O Supremo Tribunal Federal (STF) decidiu, de forma unânime, derrubar uma regra estabelecida pelo Tribunal de Justiça do Maranhão (TJMA) que restringia o uso de recursos contra decisões tomadas individualmente por seus relatores.

O julgamento ocorreu na Ação Direta de Inconstitucionalidade (ADI 7692), movida pela Ordem dos Advogados do Brasil (OAB).

Apenas a União pode legislar 

O relator do caso, ministro Flávio Dino, explicou que a Constituição Federal define que apenas a União tem competência para criar leis sobre Direito Processual. Por isso, o regimento interno de um tribunal estadual não pode alterar o que diz o Código de Processo Civil (CPC).

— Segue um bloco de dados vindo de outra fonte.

(** The whole decoder, on the bits of its input. *)
Lemma huffmanDecode_bits v :
  0 <= maxLen ->
  match huffmanDecode maxLen v with
  | Ok s => encodes (bytes_bits v) s /\ (maxLen = 0 \/ slen s <= maxLen)
  | Err ErrInvalidHuffman => forall s, ~ encodes (bytes_bits v) s
  | Err ErrStringLength => maxLen <> 0 /\ forall s, encodes (bytes_bits v) s -> maxLen < slen s
  | _ => False
  end.
Proof.
  intros Hmax. unfold huffmanDecode. set (st0 := mkDstate _ _ _ _ _).
  assert (forall bs s c t s', bs = codes (s ++ [c]) ++ t -> slen s = maxLen ->
    encodes bs s' -> maxLen < slen s') as Hlong.
  { intros bs s c t s' -> Hl Henc. apply encodes_codes in Henc as (s2 & -> & _).
    rewrite slen_app, slen_snoc. pose proof (slen_nonneg s2). lia. }
  assert (st_ok maxLen [] st0) as Hst0.
  { split; simpl; [exists 4%nat; split; [apply check_root|done]| |lia|lia|unfold slen; simpl; lia].
    intros c t. apply (code_not_padding c t 0). lia. }
  pose proof (decode_outer_ok v [] st0 Hst0 ltac:(simpl; lia)) as Hout.
  change (pend st0) with (@nil bool) in Hout. simpl app in Hout. change (out st0) with (@nil byte) in Hout.
  destruct (decode_outer maxLen v st0) as [st1|[]| |]; try done; cbn [mbind res_bind].
  2: { destruct Hout as (? & s & c & t & Hb & Hl). split; [done|]. intros s'. by eapply Hlong. }
  2: { intros s Henc. apply (Hout [] s); [done|]. by rewrite app_nil_r. }
  destruct Hout as (s1 & p & [Hst1 Hc1] & Ho1 & Hbits).
  pose proof (decode_final_ok 8 p st1 Hst1 Hc1 ltac:(lia)) as Hfin.
  rewrite Ho1 in Hfin. simpl app in Hfin. rewrite Hbits.
  apply (result_codes _ _ s1 _ []) in Hfin.
  destruct (decode_final 8 maxLen st1) as [st2|[]| |]; try done; cbn [mbind res_bind].
  2: { destruct Hfin as (? & s & c & t & Hb & Hl). split; [done|]. intros s'. by eapply Hlong. }
  2: { intros s Henc. apply (Hfin [] s); [done|]. by rewrite app_nil_r. }
  destruct Hfin as (s2 & p2 & ((fu & Hfu) & Hc2 & Hs2 & Hl2 & Hend) & Ho2 & ->). simpl in Ho2. subst s2.
  assert (length (pend st2) = Z.to_nat (cbits st2)) as Hlp by apply length_zbits.
  assert (forall s, encodes (codes (out st2) ++ p2 ++ pend st2) s ->
    exists k, (k < 8)%nat /\ p2 ++ pend st2 = replicate k true) as Hpad.
  { intros s Henc. apply encodes_codes in Henc as (s' & _ & Henc).
    pose proof (Hend _ Henc) as ->. destruct Henc as (k & Hk & He). exists k. by split. }
  destruct (Z.ltb_spec 7 (sbits st2)).
  { intros s Henc. destruct (Hpad s Henc) as (k & Hk & He).
    apply (f_equal length) in He. rewrite length_app, length_replicate in He. lia. }
  assert (uint64 (Z.shiftl 1 (cbits st2) - 1) = Z.ones (Z.of_nat (Z.to_nat (cbits st2)))) as ->.
  { rewrite Z2Nat.id by lia. unfold Z.ones. rewrite <- Z.sub_1_r. apply uint64_small.
    rewrite Z.shiftl_1_l. pose proof (Z.pow_pos_nonneg 2 (cbits st2)).
    assert (2 ^ cbits st2 <= 2 ^ 8) by (apply Z.pow_le_mono_r; lia). lia. }
  destruct (Z.eqb_spec (Z.land (cur st2) (Z.ones (Z.of_nat (Z.to_nat (cbits st2)))))
              (Z.ones (Z.of_nat (Z.to_nat (cbits st2))))) as [Hm|Hm]; cbn [negb].
  - apply zbits_ones in Hm. split; [|done]. exists (Z.to_nat (cbits st2)). split; [lia|].
    assert (p2 = []) as -> by (apply nil_length_inv; lia).
    unfold pend. by rewrite Hm.
  - intros s Henc. destruct (Hpad s Henc) as (k & Hk & He). apply Hm, zbits_ones.
    apply (f_equal (drop (length p2))) in He. rewrite drop_app_length, drop_replicate in He.
    change (zbits _ _) with (pend st2). rewrite He. f_equal.
    apply (f_equal length) in He. rewrite length_replicate in He. lia.
Qed.
End decode.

Segundo o CPC, é garantido o direito de apresentar um recurso chamado “agravo interno” contra qualquer decisão individual de um relator, independentemente do conteúdo. O TJ-MA, no entanto, tentava limitar as situações em que esse recurso seria aceito.

Impacto para os cidadãos

Dino destacou que essa limitação prejudicava o acesso à Justiça. Para recorrer a instâncias superiores, como o Superior Tribunal de Justiça (STJ) ou o próprio STF, a lei exige que todas as possibilidades de recurso no tribunal de origem tenham sido esgotadas.

Ao impedir o recurso local, o TJ-MA acabava bloqueando, por consequência, a chegada de processos às cortes em Brasília.